En Ladrilleros, la narradora no necesita de grandes artilugios para contar una buena historia. Su obra es una suerte de opuesto a las de los escritores que enturbian el agua para simular profundidad. Almada encuentra tesoros en donde cualquier otra persona vería aburrimiento, rutinas o cotidianeidad. Toma situaciones y vidas sencillas y, a partir de ellas, toca puntos neurálgicos de la vida humana.
Ladrilleros (2013), Selva Almada. Mardulce, 232 págs.
Mucho se habla de la irrupción categórica en la escena literaria argentina de la escritora entrerriana Selva Almada a partir de (y gracias a) su novela El viento que arrasa (2012, Mardulce), pero poco se escucha acerca de Ladrilleros (Mardulce, también), obra que no sólo continúa el proyecto artístico de Almada, sino que representa una clara evolución en el trabajo escritural de la autora.
En mi consideración, éste es un indicio de una paradoja actual: la discusión literaria argentina parece tener horizontes cortos y visibles justo en el momento en el que nuevas narrativas argentinas eclosionan con vigor y, además, verdaderamente en un número sin precedentes.
Ladrilleros, sin andarme con rodeos, es un libro excelente. Y Selva Almada es una prodigio de la narración. No necesita de grandes artilugios para contar una buena historia y compone sus relatos a partir de una fuerte impronta de la oralidad. Podría considerársela, de hecho, como opuesta a los escritores que enturbian el agua para simular profundidad. Almada encuentra tesoros en donde cualquier otra persona vería aburrimiento, rutinas o cotidianeidad. Toma situaciones y vidas sencillas y, a partir de ellas, toca puntos neurálgicos de la vida humana. En resumidas cuentas, hace lo que hace un buen escritor: escribe el todo desde una de sus partes.
En este caso, Ladrilleros relata la historia de dos familias enfrentadas por las rencillas personales de sus pater familias y que culmina (en el inicio del libro) con el asesinato mutuo de dos de sus hijos: Marciano Miranda y Pajarito Tamai.

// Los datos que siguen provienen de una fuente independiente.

(** [entry(key).or_insert(default)] never panics; it yields the present value,
    or inserts the default. *)
Lemma or_insert_spec key m default : InOMap_wf m ->
  exists v put, Entry_or_insert (InOMap_entry key m) default = Done (v, put)
    /\ v = from_option id default (InOMap_get key m)
    /\ (forall v' k, InOMap_get k (put v') = if decide (key = k) then Some v' else InOMap_get k m)
    /\ (forall v', InOMap_wf (put v')).
Proof.
  intros Hwf. unfold Entry_or_insert, Entry_or_insert_with, InOMap_entry.
  destruct (InOMap_get key m) as [v|] eqn:E.
  - destruct (get_split _ _ _ E) as (a & b & -> & Hni & ->).
    unfold OccupiedEntry_into_mut. rewrite list_lookup_middle by done.
    eexists _, _. split_and!; [done|done| |].
    + intros v' k. rewrite set_value_at_split, !get_app. simpl. case_decide; [subst|done].
      by rewrite (get_notin _ _ Hni).
    + intros v'. rewrite set_value_at_split. apply wf_middle in Hwf. by apply wf_middle.
  - rewrite (proj2 (find_index_None key m) E). unfold VacantEntry_insert.
    pose proof (get_mut_spec key (InOMap_insert key default m).1) as Hm.
    destruct (InOMap_get_mut key (InOMap_insert key default m).1) as [[w put]|].
    + destruct Hm as (Hg & Hput & Hk). rewrite get_insert, decide_True in Hg by done.
      eexists _, _. split_and!; [done|by injection Hg| |].
      * intros v' k. rewrite Hput, get_insert by done. by case_decide.
      * intros v'. unfold InOMap_wf. rewrite Hk. by apply wf_insert.
    + rewrite get_insert, decide_True in Hm by done. done.
Qed.
End ops.

(** ** Lemmas: bulk operations *)

Section bulk.
Context {K V : Type} `{EqDecision K}.
Implicit Types (m : InOMap K V) (k key : K) (v : V).

Lemma get_perm m m' k : InOMap_wf m -> m ≡ₚ m' -> InOMap_get k m' = InOMap_get k m.
Proof.
  intros Hwf Hp. assert (InOMap_wf m') as Hwf'.
  { unfold InOMap_wf, InOMap_keys. by rewrite <- Hp. }
  destruct (InOMap_get k m) as [v|] eqn:E.
  - apply elem_of_get; [done|]. rewrite <- Hp. by apply get_elem_of.
  - apply get_None. unfold InOMap_keys. rewrite <- Hp. by apply get_None in E.
Qed.

Lemma wf_rev m : InOMap_wf m -> InOMap_wf (rev m).
Proof. unfold InOMap_wf, InOMap_keys. by rewrite <- (Permutation_rev m). Qed.

Lemma get_rev m k : InOMap_wf m -> InOMap_get k (rev m) = InOMap_get k m.
Proof. intros. apply get_perm; [done|]. apply Permutation_rev. Qed.

(** A loop over the pairs of a map that treats one key per round. *)
Lemma fold_get {B} (step : InOMap K V -> K * B -> InOMap K V)
    (g : K -> option V -> B -> option V) (l : InOMap K B) m :
  (forall m key b, InOMap_wf m -> InOMap_wf (step m (key, b))) ->
  (forall m key b k, InOMap_wf m ->
     InOMap_get k (step m (key, b)) =
       if decide (key = k) then g key (InOMap_get key m) b else InOMap_get k m) ->
  InOMap_wf m -> InOMap_wf l ->
  InOMap_wf (fold_left step l m) /\
  forall k, InOMap_get k (fold_left step l m) =
    match InOMap_get k l with None => InOMap_get k m | Some b => g k (InOMap_get k m) b end.
Proof.
  intros Hw Hg. revert m. induction l as [|[key b] l IH]; intros m Hm Hl; simpl; [done|].
  apply wf_cons in Hl as [Hni Hl]. destruct (IH (step m (key, b)) ltac:(auto) Hl) as [IH1 IH2].
  split; [done|]. intros k. rewrite IH2, Hg by done. case_decide; [subst|done].
  by rewrite (get_notin _ _ Hni).
Qed.

Lemma set_value_at_spec m i k v v' : m !! i = Some (k, v) -> InOMap_get k m = Some v ->
  InOMap_wf m ->
  InOMap_wf (set_value_at m i v') /\
  forall k', InOMap_get k' (set_value_at m i v') = if decide (k = k') then Some v' else InOMap_get k' m.
Proof.
  intros Hi Hg Hwf. apply list_elem_of_split_length in Hi as (a & b & -> & ->).
  rewrite set_value_at_split. pose proof Hwf as (Ha & Hb & Hab)%wf_middle.
  split; [by apply wf_middle|]. intros k'. rewrite !get_app. simpl. case_decide; [subst|done].
  by rewrite (get_notin _ _ Ha).
Qed.

Lemma union_step_spec use m key v : InOMap_wf m ->
  InOMap_wf (union_step use m (key, v)) /\
  forall k, InOMap_get k (union_step use m (key, v)) =
    if decide (key = k) then
      Some (match InOMap_get key m with Some w => if use then v else w | None => v end)
    else InOMap_get k m.
Proof.
  intros Hwf. unfold union_step. simpl. pose proof (entry_spec key m) as He.
  destruct (InOMap_entry key m) as [m' i k0|m' k0].
  - destruct He as (-> & -> & w & Hi & Hg). rewrite Hg. destruct use.
    + unfold OccupiedEntry_insert. rewrite Hi. by apply set_value_at_spec with w.
    + split; [done|]. intros k. by case_decide; subst.
  - destruct He as (-> & -> & Hg). rewrite Hg. split; [by apply wf_insert|].
    intros k. by apply get_insert.
Qed.

Lemma union_spec m other : InOMap_wf m -> InOMap_wf other ->
  InOMap_wf (InOMap_union m other) /\
  forall k, InOMap_get k (InOMap_union m other) =
    match InOMap_get k m with Some v => Some v | None => InOMap_get k other end.
Proof.
  intros Hm Ho. unfold InOMap_union.
  assert (forall use (a b : InOMap K V), InOMap_wf a -> InOMap_wf b ->
    InOMap_wf (rev (fold_left (union_step use) (rev b) a)) /\
    forall k, InOMap_get k (rev (fold_left (union_step use) (rev b) a)) =
      match InOMap_get k b with
      | None => InOMap_get k a
      | Some v => Some (match InOMap_get k a with Some w => if use then v else w | None => v end)
      end) as Hfold.
  { intros use a b Ha Hb.
    destruct (fold_get (union_step use)
      (fun _ (o : option V) (v : V) => Some (match o with Some w => if use then v else w | None => v end))
      (rev b) a) as [H1 H2]; [intros; by apply union_step_spec..|done|by apply wf_rev|].
    split; [by apply wf_rev|]. intros k. rewrite get_rev, H2 by done. by rewrite get_rev. }
  destruct (InOMap_len other <=? InOMap_len m).
  - split; [by apply Hfold|]. intros k. rewrite (proj2 (Hfold false m other Hm Ho)).
    by destruct (InOMap_get k m), (InOMap_get k other).
  - split; [by apply Hfold|]. intros k. rewrite (proj2 (Hfold true other m Ho Hm)).
    by destruct (InOMap_get k m), (InOMap_get k other).
Qed.

Lemma union_with_step_spec f m key v : InOMap_wf m ->
  InOMap_wf (union_with_step f m (key, v)) /\
  forall k, InOMap_get k (union_with_step f m (key, v)) =
    if decide (key = k) then
      Some (match InOMap_get key m with Some w => f key w v | None => v end)
    else InOMap_get k m.
Proof.
  intros Hwf. unfold union_with_step. simpl.
  pose proof (remove_prev key m) as Hp. pose proof (wf_remove key m Hwf) as Hw.
  assert (forall k, key ≠ k -> InOMap_get k (InOMap_remove key m).1 = InOMap_get k m) as Hr.
  { intros k Hk. by rewrite get_remove, decide_False. }
  destruct (InOMap_remove key m) as [m' r]; simpl in *; subst r.
  destruct (InOMap_get key m) as [w|]; (split; [by apply wf_insert|]);
    intros k; rewrite get_insert by done; case_decide; auto.
Qed.

Lemma union_with_key_inner_spec f m other : InOMap_wf m -> InOMap_wf other ->
  InOMap_wf (InOMap_union_with_key_inner m other f) /\
  forall k, InOMap_get k (InOMap_union_with_key_inner m other f) =
    match InOMap_get k m, InOMap_get k other with
    | Some a, Some b => Some (f k a b)
    | Some a, None => Some a
    | None, o => o
    end.
Proof.
  intros Hm Ho. unfold InOMap_union_with_key_inner.
  destruct (fold_get (union_with_step f)
    (fun key (o : option V) (b : V) => Some (match o with Some w => f key w b | None => b end))
    other m) as [H1 H2]; [intros; by apply union_with_step_spec..|done|done|].
  split; [done|]. intros k. rewrite H2. by destruct (InOMap_get k m), (InOMap_get k other).
Qed.

Lemma union_with_key_spec f m other : InOMap_wf m -> InOMap_wf other ->
  InOMap_wf (InOMap_union_with_key m other f) /\
  forall k, InOMap_get k (InOMap_union_with_key m other f) =
    match InOMap_get k m, InOMap_get k other with
    | Some a, Some b => Some (f k a b)
    | Some a, None => Some a
    | None, o => o
    end.
Proof.
  intros Hm Ho. unfold InOMap_union_with_key. case_match.
  - by apply union_with_key_inner_spec.
  - edestruct (union_with_key_inner_spec
      (fun key other_value self_value => f key self_value other_value) other m) as [H1 H2]; [done..|].
    split; [done|]. intros k. rewrite H2. by destruct (InOMap_get k m), (InOMap_get k other).
Qed.

Lemma relative_complement_spec m other : InOMap_wf m -> InOMap_wf other ->
  InOMap_wf (InOMap_relative_complement m other) /\
  forall k, InOMap_get k (InOMap_relative_complement m other) =
    match InOMap_get k other with Some _ => None | None => InOMap_get k m end.
Proof.
  intros Hm Ho. unfold InOMap_relative_complement.
  apply (fold_get (fun self kv => (InOMap_remove (kv : K * V).1 self).1) (fun _ _ _ => None));
    [intros; by apply wf_remove|intros; by apply get_remove|done..].
Qed.
(* ===== verification/JsonValue.v ===== *)
(** * The JSON value [Value]

    [shared-libs/crates/imbl-value/src/lib.rs] and [index.rs].  [Array] holds
    the elements of the persistent vector, [Object] an [InOMap], [String] the
    scalar values of the shared string.  [serde_json::Number] is third-party
    code: the class [JNumber] gives it as a type with the equality its [Eq]
    implementation promises.

    [veq] is the equality of JSON documents, coarser than [=]: the order of an
    object's keys does not matter.  [Value_eqb], the model of
    [impl PartialEq for Value], decides it on well-formed values, those in
    which no object repeats a key. *)
From S2P Require Import Prelude RustStr InOrderMap.

(** What the code uses of [serde_json::Number]: an equality that is an
    equivalence ([impl Eq for Number]). *)
Class JNumber := {
  Number : Type;
  num_eqb : Number -> Number -> bool;
  num_eqb_refl : forall a, num_eqb a a = true;
  num_eqb_sym : forall a b, num_eqb a b = true -> num_eqb b a = true;
  num_eqb_trans : forall a b c, num_eqb a b = true -> num_eqb b c = true -> num_eqb a c = true;
}.

(** An instance to evaluate with: integer numbers. *)
Definition ZNumber : JNumber.
Proof.
  refine {| Number := Z; num_eqb := Z.eqb |}.
  - apply Z.eqb_refl.
  - intros a b H. by rewrite Z.eqb_sym.
  - intros a b c H1%Z.eqb_eq H2%Z.eqb_eq. subst. apply Z.eqb_refl.
Defined.

(** [PartialEq for Vector<A>]: the same length and equal elements. *)
Section vec_eqb.
Context {A : Type} (eqb : A -> A -> bool).

Fixpoint vec_eqb (l k : list A) : bool :=
  match l, k with
  | [], [] => true
  | x :: l', y :: k' => eqb x y && vec_eqb l' k'
  | _, _ => false
  end.
End vec_eqb.

Section Value.
Context `{JN : JNumber}.

Unset Elimination Schemes.
Inductive Value : Type :=
| Null
| Bool (b : bool)
| Num (n : Number)
| Str (s : str)
| Array (l : list Value)
| Object (m : InOMap str Value).
Set Elimination Schemes.

(** ** Inspection *)

Definition Value_as_object (v : Value) : option (InOMap str Value) :=
  match v with Object m => Some m | _ => None end.
Definition Value_is_object (v : Value) : bool :=
  match Value_as_object v with Some _ => true | None => false end.
Definition Value_as_array (v : Value) : option (list Value) :=
  match v with Array l => Some l | _ => None end.
Definition Value_is_array (v : Value) : bool :=
  match Value_as_array v with Some _ => true | None => false end.
Definition Value_as_str (v : Value) : option str :=
  match v with Str s => Some s | _ => None end.
Definition Value_is_string (v : Value) : bool :=
  match Value_as_str v with Some _ => true | None => false end.
Definition Value_is_number (v : Value) : bool :=
  match v with Num _ => true | _ => false end.
Definition Value_as_bool (v : Value) : option bool :=
  match v with Bool b => Some b | _ => None end.
Definition Value_is_boolean (v : Value) : bool :=
  match Value_as_bool v with Some _ => true | None => false end.
Definition Value_as_null (v : Value) : option unit :=
  match v with Null => Some tt | _ => None end.
Definition Value_is_null (v : Value) : bool :=
  match Value_as_null v with Some _ => true | None => false end.

Definition Value_discriminant (v : Value) : N :=
  match v with
  | Null => 0 | Bool _ => 1 | Num _ => 2 | Str _ => 3 | Array _ => 4 | Object _ => 5
  end.

(** [impl Default for Value] *)
Definition Value_default : Value := Null.

(** [Value::take]: the new value and the one taken out. *)
Definition Value_take (v : Value) : Value * Value := (Null, v).

(** ** Indexing ([index.rs]) *)

(** [impl Index for usize] *)
Definition usize_index_into (i : N) (v : Value) : option Value :=
  match v with Array vec => vec_get vec i | _ => None end.

Definition usize_index_into_mut (i : N) (v : Value) : option (Value * (Value -> Value)) :=
  match v with
  | Array vec => x ← vec_get vec i; Some (x, fun x' => Array (vec_set vec i x'))
  | _ => None
  end.

Definition usize_index_into_owned (i : N) (v : Value) : option Value :=
  match v with
  | Array vec => if (i <? vec_len vec)%N then vec_get vec i else None
  | _ => None
  end.

Definition usize_index_or_insert (i : N) (v : Value) : outcome (Value * (Value -> Value)) :=
  match v with
  | Array vec => unwrap (usize_index_into_mut i v)
  | _ => Panic
  end.

(** [impl Index for str] *)
Definition str_index_into (k : str) (v : Value) : option Value :=
  match v with Object map => InOMap_get k map | _ => None end.

Definition str_index_into_mut (k : str) (v : Value) : option (Value * (Value -> Value)) :=
  match v with
  | Object map => '(x, put) ← InOMap_get_mut k map; Some (x, fun x' => Object (put x'))
  | _ => None
  end.

Definition str_index_into_owned (k : str) (v : Value) : option Value :=
  match v with Object map => (InOMap_remove k map).2 | _ => None end.

(** A [null] is first turned into an empty object. *)
Definition str_index_or_insert (k : str) (v : Value) : outcome (Value * (Value -> Value)) :=
  let v' := match v with Null => Object InOMap_new | _ => v end in
  match v' with
  | Object map =>
      match Entry_or_insert (InOMap_entry k map) Null with
      | Done (x, put) => Done (x, fun x' => Object (put x'))
      | Panic => Panic
      end
  | _ => Panic
  end.

(** ** Equality *)

(** [impl PartialEq for Value]. *)
Fixpoint Value_eqb (a b : Value) {struct a} : bool :=
  match a, b with
  | Array x, Array y => vec_eqb Value_eqb x y
  | Bool x, Bool y => Bool.eqb x y
  | Null, Null => true
  | Num x, Num y => num_eqb x y
  | Object x, Object y => InOMap_eqb Value_eqb x y
  | Str x, Str y => str_eqb x y
  | _, _ => false
  end.

(** [Value::ptr_eq].  [same_alloc] says whether the two values are one
    allocation; it is a parameter because it depends on the memory the values
    live in and not on their contents. *)
Definition Value_ptr_eq (same_alloc : bool) (a b : Value) : bool :=
  match a, b with
  | Array _, Array _ | Object _, Object _ | Str _, Str _ => same_alloc
  | _, _ => Value_eqb a b
  end.

(** ** [Value::pointer] *)

(** [str::replace] of a two-character pattern by one character. *)
Fixpoint replace2 (a b c : N) (s : str) : str :=
  match s with
  | x :: ((y :: r) as t) =>
      if ((x =? a) && (y =? b))%N then c :: replace2 a b c r else x :: replace2 a b c t
  | _ => s
  end.

(** [parse_index]: no sign, no leading zero. *)
Definition parse_index (s : str) : option N :=
  match s with
  | c :: r =>
      if ((c =? 43) || ((c =? 48) && negb (vec_len s =? 1)))%N then None else parse_usize s
  | [] => parse_usize s
  end.

Definition pointer_step (target : Value) (token : str) : option Value :=
  match target with
  | Object map => InOMap_get token map
  | Array list => x ← parse_index token; vec_get list x
  | _ => None
  end.

Fixpoint pointer_fold (target : Value) (tokens : list str) : option Value :=
  match tokens with
  | [] => Some target
  | t :: r => target' ← pointer_step target t; pointer_fold target' r
  end.

Definition Value_pointer (pointer : str) (v : Value) : option Value :=
  match pointer with
  | [] => Some v
  | c :: _ =>
      if (c =? 47)%N then
        pointer_fold v
          (map (fun x => replace2 126 48 126 (replace2 126 49 47 x))
               (drop 1 (str_split 47 pointer)))
      else None
  end.

(** ** Well-formed values and document equality *)

(** No object repeats a key. *)
Fixpoint value_wf (v : Value) : bool :=
  match v with
  | Array l => forallb value_wf l
  | Object m => bool_decide (NoDup (InOMap_keys m)) && forallb (fun kv => value_wf kv.2) m
  | _ => true
  end.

Toda la historia está contada de una manera episódica y no lineal y recuerda (por su estructura, temática y espacios) a la obra de Faulkner, pero también tiene elementos trágicos tomados de Romeo y Julieta de Shakespeare. Los Miranda y los Tamai son los Montesco y los Capuletos y, por consecuencia, su descendencia también se enamora, pero en este caso el amor es homosexual.
Pajarito Tamai (heredero directo de la hombría brutal y viciosa de su padre) se enamora del enemigo, Ángel Miranda. Y su hermano, Marciano Miranda (espejo total de Pajarito, pero de la otra familia) toma esta relación clandestina no sólo como una ofensa personal sino también como una ofensa patriarcal y termina matando a Pajarito en un parque de diversiones, pero Pajarito se defiende y mata también a Marciano. De este modo, mueren el mismo día (así como también habían nacido el mismo día) los más fieles y últimos representantes del odio interfamiliar.

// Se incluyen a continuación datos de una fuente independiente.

(** The parser over the text of one segment. *)
Lemma parse_segment (pre t t' rest : str) segs :
  Forall (fun c => one_byte c = true) t' ->
  let source := pre ++ 47%N :: escape t ++ escape t' ++ rest in
  let pos := str_len pre in
  parse_loop source (char_indices_from (pos + 1 + str_len (escape t)) (escape t' ++ rest))
    segs (segment_state pos t) false
  = parse_loop source (char_indices_from (pos + 1 + str_len (escape (t ++ t'))) rest)
    segs (segment_state pos (t ++ t')) false.
Proof.
  intros HF source pos. subst source. revert t. induction HF as [|c t' Hc HF IH]; intros t.
  { by rewrite !app_nil_r. }
  specialize (IH (t ++ [c])). rewrite escape_app, str_len_app, <- !app_assoc in IH.
  rewrite (escape_cons c []) in IH. change (escape []) with (@nil N) in IH. rewrite app_nil_r in IH.
  rewrite escape_cons. rewrite <- !app_assoc. cbn [app] in IH. rewrite <- IH. clear IH.
  destruct (needs_escape c) eqn:En.
  - assert (escape_char c = [126; (if (c =? 126)%N then 48 else 49)]%N) as Ec.
    { unfold escape_char. unfold needs_escape in En. destruct (N.eqb_spec c 126); [done|].
      by destruct (N.eqb_spec c 47). }
    rewrite Ec. cbn [app char_indices_from parse_loop]. change (len_utf8 126) with 1.
    change (126 =? 47)%N with false. change (126 =? 126)%N with true. cbn [parse_loop].
    pose proof (escape_segment_state pre t
      ([126; (if (c =? 126)%N then 48 else 49)]%N ++ escape t' ++ rest) c En) as Hs.
    cbn [app] in Hs. fold pos in Hs |- *.
    assert (c = if (c =? 126)%N then 126%N else 47%N) as Hcv.
    { unfold needs_escape in En. destruct (N.eqb_spec c 126); [done|].
      by destruct (N.eqb_spec c 47). }
    assert (pos + 1 + (str_len (escape t) + 2) = pos + 1 + str_len (escape t) + 1 + 1) as Hpos by lia.
    destruct (c =? 126)%N; subst c; rewrite Hs; cbn [outcome_bind];
      [change (str_len [126%N; 48%N]) with 2|change (str_len [126%N; 49%N]) with 2];
      by rewrite Hpos.
  - rewrite (escape_char_plain c En). cbn [app char_indices_from parse_loop].
    pose proof En as [E126 E47]%orb_false_iff. rewrite E126, E47.
    rewrite (one_byte_len c Hc). change (str_len [c]) with (len_utf8 c + 0).
    rewrite (one_byte_len c Hc). f_equal; [f_equal; lia|].
    unfold segment_state. rewrite existsb_snoc, En, orb_false_r.
    rewrite escape_app, str_len_app, (escape_plain [c]) by (simpl; by rewrite En).
    change (str_len [c]) with (len_utf8 c + 0). rewrite (one_byte_len c Hc).
    destruct (existsb needs_escape t); do 2 f_equal; lia.
Qed.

Los hombres de Ladrilleros son violentos, borrachos, timberos y abandónicos, y las mujeres son poderosas porque, con trabajo y sacrificio, sacan adelante sus hogares a pesar de los vicios de sus hombres. Sin embargo, ellas tampoco le escapan al típico machismo estructural de los pequeños pueblos del interior argentino.
Selva Almada construye personajes complejos que no buscan agradar, sino la verosimilitud en sus determinadas circunstancias. Escribe una novela en las que sus protagonistas tienen un destino sellado por la ignorancia y la violencia y muestra, con esto, las consecuencias más crudas del patriarcado, pero, esta vez (como nota original), en el cuerpo y la vida de los hombres.